Lead attorney Jeffrey Kessler, who helped write the 63-page response to the NFL’s “Deflategate” appeal, argued that U.S. District Court Judge Richard Berman was right when he overturned NFL Commissioner Roger Goodell’s decision to suspend Brady for the first four games of this season.
“The district court was neither star-struck by ‘celebrity’ nor unaware of the legal standards for judicial review of arbitration awards,” Kessler wrote. “Nor did the court vacate the award based on any disagreement with the facts found by Goodell. … [T]he court recognized that judicial deference in reviewing arbitral awards is not synonymous with a rubber stamp, and that Goodell’s award had to be vacated because it was anathema to the CBA’s notice requirement, specific collectively bargained remedies, and fundamental fairness.”

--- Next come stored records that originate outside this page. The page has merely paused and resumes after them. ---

Definition use_alt_impl {A} (f : Field A) : bool := should_use_alt_impl (f_type f) (f_arg f).
Definition field_to {A} (f : Field A) : A -> option (bytes * Z) :=
  if use_alt_impl f then specialized_to_compact (f_codec f) else to_compact (f_codec f).
Definition field_from {A} (f : Field A) : bytes -> Z -> option (A * bytes) :=
  if use_alt_impl f then specialized_from_compact (f_codec f) else from_compact (f_codec f).

Definition known_types : list string :=
  ["H256"; "H160"; "Address"; "Bloom"; "Vec"; "TransactionKind"; "AccessList"; "Signature"].

Definition is_last {A} (l : FieldList A) : bool := match l with FNil => true | FCons _ _ => false end.

(** The assertion of [StructHandler::from], made when the macro is expanded. *)
Fixpoint derive_accepts {A} (l : FieldList A) : bool :=
  match l with
  | FNil => true
  | FCons f l =>
      (bool_decide (f_type f ∈ known_types) || is_flag_type (f_type f) || is_last l) && derive_accepts l
  end.

(** [build_struct_field_flags] *)
Fixpoint build_struct_field_flags {A} (l : FieldList A) : list Z :=
  match l with
  | FNil => []
  | FCons f l =>
      (if is_flag_type (f_type f) then [get_bit_size (f_type f)] else []) ++ build_struct_field_flags l
  end.

Definition sum_bits (l : list Z) : Z := foldr Z.add 0 l.

(** The width of the unused field, or none. *)
Definition pad_flag_struct (total_bits : Z) : list Z :=
  let remaining := 8 - total_bits mod 8 in if remaining =? 8 then [] else [remaining].

Section Derive.
Context (BF : Bitfield).

(** [generate_flag_struct]: without flags the generated type is a placeholder. *)
Definition flags_into_bytes (flags : list (Z * Z)) : option bytes :=
  let total_bits := sum_bits (fst <$> flags) in
  if total_bits =? 0 then Some [] else
  into_bytes BF (flags ++ ((fun w => (w, 0)) <$> pad_flag_struct total_bits)).

Definition flags_from (widths : list Z) (buf : bytes) : option (list Z * bytes) :=
  let total_bits := sum_bits widths in
  if total_bits =? 0 then Some ([], buf) else
  let widths := widths ++ pad_flag_struct total_bits in
  '(b, buf) ← split_at (sum_bits widths / 8) buf;
  Some (from_bytes BF widths b, buf).

(** [StructHandler::to] on the fields: the flags set and the buffer written. *)
Fixpoint fields_to {A} (l : FieldList A) : A -> option (list (Z * Z) * bytes) :=
  match l with
  | FNil => fun _ => Some ([], [])
  | FCons f l => fun x =>
      '(b, len) ← field_to f (fst x);
      '(flags, buffer) ← fields_to l (snd x);
      Some ((if is_flag_type (f_type f) then [(get_bit_size (f_type f), wrap 8 len)] else []) ++ flags, b ++ buffer)
  end.
Lemma pad_sum total : 0 <= total -> (total + sum_bits (pad_flag_struct total)) mod 8 = 0.
Proof.
  intros Ht. unfold pad_flag_struct. destruct (Z.eqb_spec (8 - total mod 8) 8); cbn.
  - rewrite Z.add_0_r. lia.
  - replace (total + (8 - total mod 8 + 0)) with ((total / 8 + 1) * 8) by (pose proof (Z.div_mod total 8 ltac:(done)); lia).
    apply Z_mod_mult.
Qed.

Lemma pad_positive total : Forall (fun w => 0 < w) (pad_flag_struct total).
Proof. unfold pad_flag_struct. case_match; repeat constructor. pose proof (Z.mod_pos_bound total 8 eq_refl). lia. Qed.

Section Derived.
Context (BF : Bitfield) `{!BitfieldOk BF}.

Lemma sum_bits_nonneg (fs : list (Z * Z)) :
  Forall (fun '(w, v) => 0 < w /\ 0 <= v < 2 ^ w) fs -> 0 <= sum_bits (fst <$> fs) /\ (sum_bits (fst <$> fs) = 0 -> fs = []).
Proof.
  induction 1 as [|[w v] fs Hw _ [IH _]]; [done|].
  change (sum_bits (fst <$> (w, v) :: fs)) with (w + sum_bits (fst <$> fs)). split; lia.
Qed.

(** The bytes of the generated bit field. *)
Definition flag_bytes (widths : list Z) : Z :=
  if sum_bits widths =? 0 then 0 else sum_bits (widths ++ pad_flag_struct (sum_bits widths)) / 8.

Lemma flags_rt fs : Forall (fun '(w, v) => 0 < w /\ 0 <= v < 2 ^ w) fs ->
  exists b, flags_into_bytes BF fs = Some b /\ zlen b = flag_bytes (fst <$> fs) /\
    forall rest, exists extra, flags_from BF (fst <$> fs) (b ++ rest) = Some ((snd <$> fs) ++ extra, rest).
Proof.
  intros Hf. pose proof (sum_bits_nonneg fs Hf) as [H0 Hnil]. unfold flags_into_bytes, flags_from, flag_bytes.
  destruct (Z.eqb_spec (sum_bits (fst <$> fs)) 0) as [E|E].
  - apply Hnil in E as ->. exists []. split; [done|]. split; [done|]. intros rest. by exists [].
  - set (total := sum_bits (fst <$> fs)) in *. set (pad := (fun w => (w, 0)) <$> pad_flag_struct total).
    assert (Hw : fst <$> (fs ++ pad) = (fst <$> fs) ++ pad_flag_struct total).
    { rewrite fmap_app. f_equal. unfold pad. rewrite <- list_fmap_compose. apply list_fmap_id. }
    destruct (bitfield_ok (fs ++ pad)) as (b & Eb & Lb & Rb).
    { apply Forall_app. split; [done|]. apply Forall_fmap. eapply Forall_impl; [apply pad_positive|]. cbn. intros w Hw'.
      split; [done|]. split; [done|]. apply Z.pow_pos_nonneg; lia. }
    { rewrite Hw, sum_bits_app. by apply pad_sum. }
    exists b. split; [done|]. rewrite <- Hw. split; [done|]. intros rest. exists (snd <$> pad).
    rewrite split_at_len by done. cbn [mbind option_bind]. by rewrite Rb, fmap_app.
Qed.

(** The fields of a structure that the macro accepts. *)
Lemma fields_rt {A} (wf : A -> Prop) (l : FieldList A) : FieldsOk wf l -> derive_accepts l = true ->
  forall x, wf x -> exists flags buffer, fields_to l x = Some (flags, buffer) /\
    fst <$> flags = build_struct_field_flags l /\ Forall (fun '(w, v) => 0 < w /\ 0 <= v < 2 ^ w) flags /\
    forall rest extra, rest = [] \/ self_delimiting l = true ->
      fields_from l ((snd <$> flags) ++ extra) (buffer ++ rest) = Some (x, rest).
Proof.
  induction 1 as [|A B wf wfl f l Hf _ IH]; intros Hd x Hx.
  { exists [], []. repeat split; [by constructor|]. intros rest extra _. by destruct x. }
  destruct x as [a x], Hx as [Ha Hx]. cbn [derive_accepts] in Hd. apply andb_true_iff in Hd as [Hp Hd].
  destruct (IH Hd x Hx) as (flags & buffer & E & Ew & Hw & R). destruct (Hf a Ha) as (b & n & Ea & Ra).
  cbn [fields_to build_struct_field_flags fields_from self_delimiting fst snd]. rewrite Ea. cbn [mbind option_bind].
  rewrite E. cbn [mbind option_bind]. unfold field_mode in Ra. pose proof (bit_size_bound (f_type f)) as Hb.
  destruct (is_flag_type (f_type f)) eqn:Eflag.
  - destruct Ra as [Hn Ra]. assert (2 ^ get_bit_size (f_type f) <= 2 ^ 8) by (apply Z.pow_le_mono_r; lia).
    eexists _, _. split; [done|]. assert (En : wrap 8 n = n) by (apply Z.mod_small; lia). rewrite En.
    split; [cbn; by rewrite Ew|]. split; [constructor; [|done]; unfold is_flag_type in Eflag; lia|].
    intros rest extra Hr. cbn [fmap list_fmap app snd]. rewrite <- app_assoc, Ra. cbn [mbind option_bind].
    change (list_fmap _ _ snd flags) with (snd <$> flags). rewrite R; [done|].
    destruct Hr as [|Hr]; [by left|right]. by apply andb_true_iff in Hr as [].
  - eexists _, _. split; [done|]. split; [done|]. split; [done|]. intros rest extra Hr. cbn [app]. rewrite <- app_assoc.
    case_bool_decide.
    + rewrite Ra. cbn [mbind option_bind]. rewrite R; [done|]. destruct Hr as [|Hr]; [by left|by right].
    + cbn [orb] in Hp, Hr. destruct Hr as [-> |]; [|done].
      destruct l as [|? ? g l]; [|done]. destruct x. injection E as <- <-. cbn [app]. rewrite app_nil_r, Ra. done.
Qed.

Section Struct.
Context {A B : Type} (wf : A -> Prop) (l : FieldList A) (f : A -> B) (g : B -> A).
Context (Hl : FieldsOk wf l) (Ha : derive_accepts l = true).

Lemma struct_rt v : wf (g v) -> f (g v) = v -> exists b, to_compact (struct_compact BF l f g) v = Some (b, zlen b) /\
  (exists flags buffer, fields_to l (g v) = Some (flags, buffer) /\
     zlen b = flag_bytes (build_struct_field_flags l) + zlen buffer) /\
  forall rest len, rest = [] \/ self_delimiting l = true -> from_compact (struct_compact BF l f g) (b ++ rest) len = Some (v, rest).
Proof.
  intros Hv Hfg. destruct (fields_rt wf l Hl Ha (g v) Hv) as (flags & buffer & E & Ew & Hw & R).
  destruct (flags_rt flags Hw) as (b & Eb & Lb & Rb). exists (b ++ buffer).
  cbn [to_compact from_compact struct_compact plain_compact]. unfold struct_to_compact, struct_from_compact.
  rewrite E. cbn [mbind option_bind]. rewrite Eb. cbn [mbind option_bind].
  split; [by rewrite length_app, Nat2Z.inj_add|]. split; [exists flags, buffer; rewrite <- Ew, <- Lb, length_app; split; [done|lia]|].
  intros rest len Hr. rewrite <- app_assoc, <- Ew. destruct (Rb (buffer ++ rest)) as [extra ->]. cbn [mbind option_bind].
  rewrite R by done. cbn [mbind option_bind]. by rewrite Hfg.
Qed.

Lemma struct_elem : CompactOk Elem (fun v => wf (g v) /\ f (g v) = v) (struct_compact BF l f g).
Proof.
  intros v [Hv Hfg]. destruct (struct_rt v Hv Hfg) as (b & E & _ & R). exists b, (zlen b). split; [done|].
  split; [done|]. specialize (R [] (zlen b) (or_introl eq_refl)). by rewrite app_nil_r in R.
Qed.

Lemma struct_delim : self_delimiting l = true ->
  CompactOk Delim (fun v => wf (g v) /\ f (g v) = v) (struct_compact BF l f g).
Proof.
  intros Hd v [Hv Hfg]. destruct (struct_rt v Hv Hfg) as (b & E & _ & R). exists b, (zlen b). split; [done|].
  intros rest. by apply R; right.
Qed.
End Struct.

Kessler argued that Goodell’s decision to suspend Brady for maybe being aware of footballs that may have been partially deflated before last year’s AFC Championship “violated the essence” of the collective bargaining agreement between the NFL and the Players’ Union. He wrote that Brady “lacked notice that he could be disciplined” for his “alleged ‘awareness’” of the football deflation.
Kessler also argued that Berman’s decision should stand because Goodell’s arbitration process was “fundamentally unfair.” He said Brady didn’t have access to certain investigative files and wasn’t allowed to interrogate Jeffrey Pash, an attorney who co-authored the Wells Report – an NFL-funded investigation that found Brady was culpable in a ball-deflation scheme.

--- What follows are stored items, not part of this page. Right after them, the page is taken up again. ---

Definition wf_transaction (t : Transaction) : Prop :=
  match t with
  | TLegacy x => opt_in 64 (lg_chain_id x) /\ in_u 64 (lg_nonce x) /\ in_u 128 (lg_gas_price x) /\
      in_u 64 (lg_gas_limit x) /\ wf_kind (lg_to x) /\ in_u 128 (lg_value x)
  | TEip2930 x => in_u 64 (al_chain_id x) /\ in_u 64 (al_nonce x) /\ in_u 128 (al_gas_price x) /\
      in_u 64 (al_gas_limit x) /\ wf_kind (al_to x) /\ in_u 128 (al_value x) /\ wf_access_list (al_access_list x)
  | TEip1559 x => in_u 64 (df_chain_id x) /\ in_u 64 (df_nonce x) /\ in_u 64 (df_gas_limit x) /\
      in_u 128 (df_max_fee_per_gas x) /\ in_u 128 (df_max_priority_fee_per_gas x) /\ wf_kind (df_to x) /\
      in_u 128 (df_value x) /\ wf_access_list (df_access_list x)
  end.

Lemma tx_legacy_elem : CompactOk Elem (fun x => wf_transaction (TLegacy x)) (tx_legacy_compact BF).
Proof. unfold tx_legacy_compact, wf_transaction. elem_ok. Qed.
Lemma tx_eip2930_elem : CompactOk Elem (fun x => wf_transaction (TEip2930 x)) (tx_eip2930_compact BF).
Proof. unfold tx_eip2930_compact, wf_transaction. elem_ok. Qed.
Lemma tx_eip1559_elem : CompactOk Elem (fun x => wf_transaction (TEip1559 x)) (tx_eip1559_compact BF).
Proof. unfold tx_eip1559_compact, wf_transaction. elem_ok. Qed.

Lemma variant_elem {A B} (C : Compact A) (wf : A -> Prop) (f : A -> B) to_variant from_variant (a : A) i :
  CompactOk Elem wf C -> wf a -> to_variant (f a) = (i, variant_to C a) -> 0 <= i < 256 ->
  (forall buf, from_variant i buf = variant_from C f buf) ->
  exists b n, to_compact (enum_compact BF to_variant from_variant) (f a) = Some (b, n) /\ n = zlen b /\
    from_compact (enum_compact BF to_variant from_variant) b (zlen b) = Some (f a, []).
Proof.
  intros HC Ha Et Hi Ef. destruct (HC a Ha) as (b & n & E & _ & R).
  destruct (enum_elem BF to_variant from_variant (f a) i b) as (b' & E' & R'); [|done| |by exists b', (zlen b')].
  - rewrite Et. unfold variant_to. by rewrite E.
  - rewrite Ef. unfold variant_from. by rewrite R.
Qed.

#[global] Instance transaction_elem : CompactOk Elem wf_transaction (transaction_compact BF).
Proof.
  intros [x|x|x] Hx.
  - by apply (variant_elem _ _ TLegacy _ _ x 0 tx_legacy_elem).
  - by apply (variant_elem _ _ TEip2930 _ _ x 1 tx_eip2930_elem).
  - by apply (variant_elem _ _ TEip1559 _ _ x 2 tx_eip1559_elem).
Qed.

Definition wf_signature (s : Signature) : Prop := in_u 256 (sig_r s) /\ in_u 256 (sig_s s).

#[global] Instance signature_delim : CompactOk Delim wf_signature (signature_compact BF).
Proof. unfold signature_compact, wf_signature. delim_ok. Qed.

Definition wf_transaction_signed (t : TransactionSigned) : Prop :=
  in_u 256 (ts_hash t) /\ wf_signature (signature t) /\ wf_transaction (ts_transaction t).

#[global] Instance transaction_signed_elem : CompactOk Elem wf_transaction_signed (transaction_signed_compact BF).
Proof. unfold transaction_signed_compact, wf_transaction_signed. elem_ok. Qed.

#[global] Instance transaction_signed_ec_recovered_elem :
  CompactOk Elem (fun t => in_u 160 (signer t) /\ wf_transaction_signed (ec_signed t)) (transaction_signed_ec_recovered_compact BF).
Proof. unfold transaction_signed_ec_recovered_compact. elem_ok. Qed.

#[global] Instance proof_checkpoint_elem :
  CompactOk Elem (fun c => opt_in 256 (hashed_address c) /\ opt_in 256 (pc_storage_key c) /\ opt_in 256 (account_root c) /\
    opt_in 256 (storage_root c)) (proof_checkpoint_compact BF).
Proof. unfold proof_checkpoint_compact. elem_ok. Qed.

“Judicial deference to arbitration awards is not equivalent to a rubber stamp,” Kessler wrote. “Courts must vacate awards where the arbitrator defies the essence of the CBA by declining to discuss the applicable collectively bargained penalty in favor of his own brand of industrial justice.”

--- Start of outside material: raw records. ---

(* ===== verification/Tables.v ===== *)
(** * Tables and cursors of the database

    The tables of storage/db/src/tables/mod.rs as the provider uses them, and the
    walkers of storage/db/src/abstraction/cursor.rs and
    storage/db/src/implementation/mdbx/cursor.rs.

    A table is what the engine keeps: an ordered map, or for a [DUPSORT] table an
    ordered set of rows.  A cursor moves over the rows in order, so that [seek] finds
    the first row at or after a key, and a walk is the list of the rows from there on.
    Failures of the engine itself are not modelled. *)
From S2P Require Import Prelude Bytes BTree Primitives PoolInner SubState Compact.

Inductive DbError := ReadError (code : Z) | WriteError (code : Z) | DeleteError (code : Z) | DecodeError.
#[global] Instance DbError_eq_dec : EqDecision DbError.
Proof. solve_decision. Defined.

(** ** Ranges *)
Inductive Bound (K : Type) := Included (k : K) | Excluded (k : K) | Unbounded.
Arguments Included {K} k.
Arguments Excluded {K} k.
Arguments Unbounded {K}.

Record Range (K : Type) := mkRange { start_bound : Bound K; end_bound : Bound K }.
Arguments mkRange {K} _ _.
Arguments start_bound {K} r : rename.
Arguments end_bound {K} r : rename.

(** [a..b] and [a..=b] *)
Definition range {K} (a b : K) : Range K := mkRange (Included a) (Excluded b).
Definition range_incl {K} (a b : K) : Range K := mkRange (Included a) (Included b).

Fixpoint take_while {A} (P : A -> bool) (l : list A) : list A :=
  match l with
  | [] => []
  | x :: l => if P x then x :: take_while P l else []
  end.

Section Cursors.
Context {K : Type} (le : relation K) `{!RelDecision le} `{!EqDecision K}.
Context {V : Type}.
Implicit Types (rows : list (K * V)).

Definition key_le (a b : K) : bool := bool_decide (le a b).
Definition key_lt (a b : K) : bool := bool_decide (strict le a b).

(** [seek]: the first row at or after the key. *)
Definition rows_from (k : K) rows : list (K * V) := filter (fun r => le k r.1) rows.
Definition seek (k : K) rows : option (K * V) := head (rows_from k rows).
Definition seek_exact (k : K) rows : option (K * V) := head (filter (fun r => r.1 = k) rows).
(** [prev] from a row that was at [k]. *)
Definition prev_row (k : K) rows : option (K * V) := last (filter (fun r => strict le r.1 k) rows).

(** [walk(Some(start))] *)
Definition walk (start : K) rows : list (K * V) := rows_from start rows.

Definition end_before (e : Bound K) (k : K) : bool :=
  match e with Included e | Excluded e => key_lt e k | Unbounded => false end.
Definition within (e : Bound K) (k : K) : bool :=
  match e with Included e => key_le k e | Excluded e => key_lt k e | Unbounded => true end.

(** [walk_range] and the iterator [RangeWalker]: the row the walk starts at is returned
    without a look at the end of the range. *)
Definition walk_range (r : Range K) rows : outcome DbError (list (K * V)) :=
  match start_bound r with
  | Included k =>
      if end_before (end_bound r) k then Err (ReadError 2)
      else match rows_from k rows with
           | [] => Ok []
           | first :: rest => Ok (first :: take_while (fun x => within (end_bound r) x.1) rest)
           end
  | Excluded _ => Panic
  | Unbounded =>
      match rows with
      | [] => Ok []
      | first :: rest => Ok (first :: take_while (fun x => within (end_bound r) x.1) rest)
      end
  end.
End Cursors.

(** ** DUPSORT tables *)
Section Dup.
Context {K S W : Type} `{Countable K, Countable S, Countable W}.
Context (kle : relation K) (sle : relation S) (wle : relation W).
Context `{!RelDecision kle, !RelDecision sle, !RelDecision wle}.

(** Rows in order: by key, then by subkey, then by the rest of the value. *)
Definition dup_rows (t : gset (K * (S * W))) : list (K * (S * W)) :=
  merge_sort (lex_le kle (lex_le sle wle)) (elements t).

(** [seek_by_key_subkey]: the first value of the key at or after the subkey. *)
Definition seek_by_key_subkey (k : K) (s : S) (t : gset (K * (S * W))) : option (S * W) :=
  snd <$> head (filter (fun r => r.1 = k /\ sle s r.2.1) (dup_rows t)).

(** [delete(key, None)] and [delete(key, Some(value))] *)
Definition delete_key (k : K) (t : gset (K * (S * W))) : gset (K * (S * W)) := filter (fun r => r.1 <> k) t.
Definition delete_value (k : K) (v : S * W) (t : gset (K * (S * W))) : gset (K * (S * W)) := t ∖ {[(k, v)]}.
End Dup.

If the appeals court were to side with the NFL, Kessler asked it to either send the case back to U.S. District Court for further proceedings or, alternatively, to uphold Berman’s ruling because Goodell was not an impartial arbitrator. Berman declined to rule on that argument when the case was in his court.
The NFL must reply to Kessler’s response by Dec. 21. Both sides will argue their case on March 3, 2016 in New York.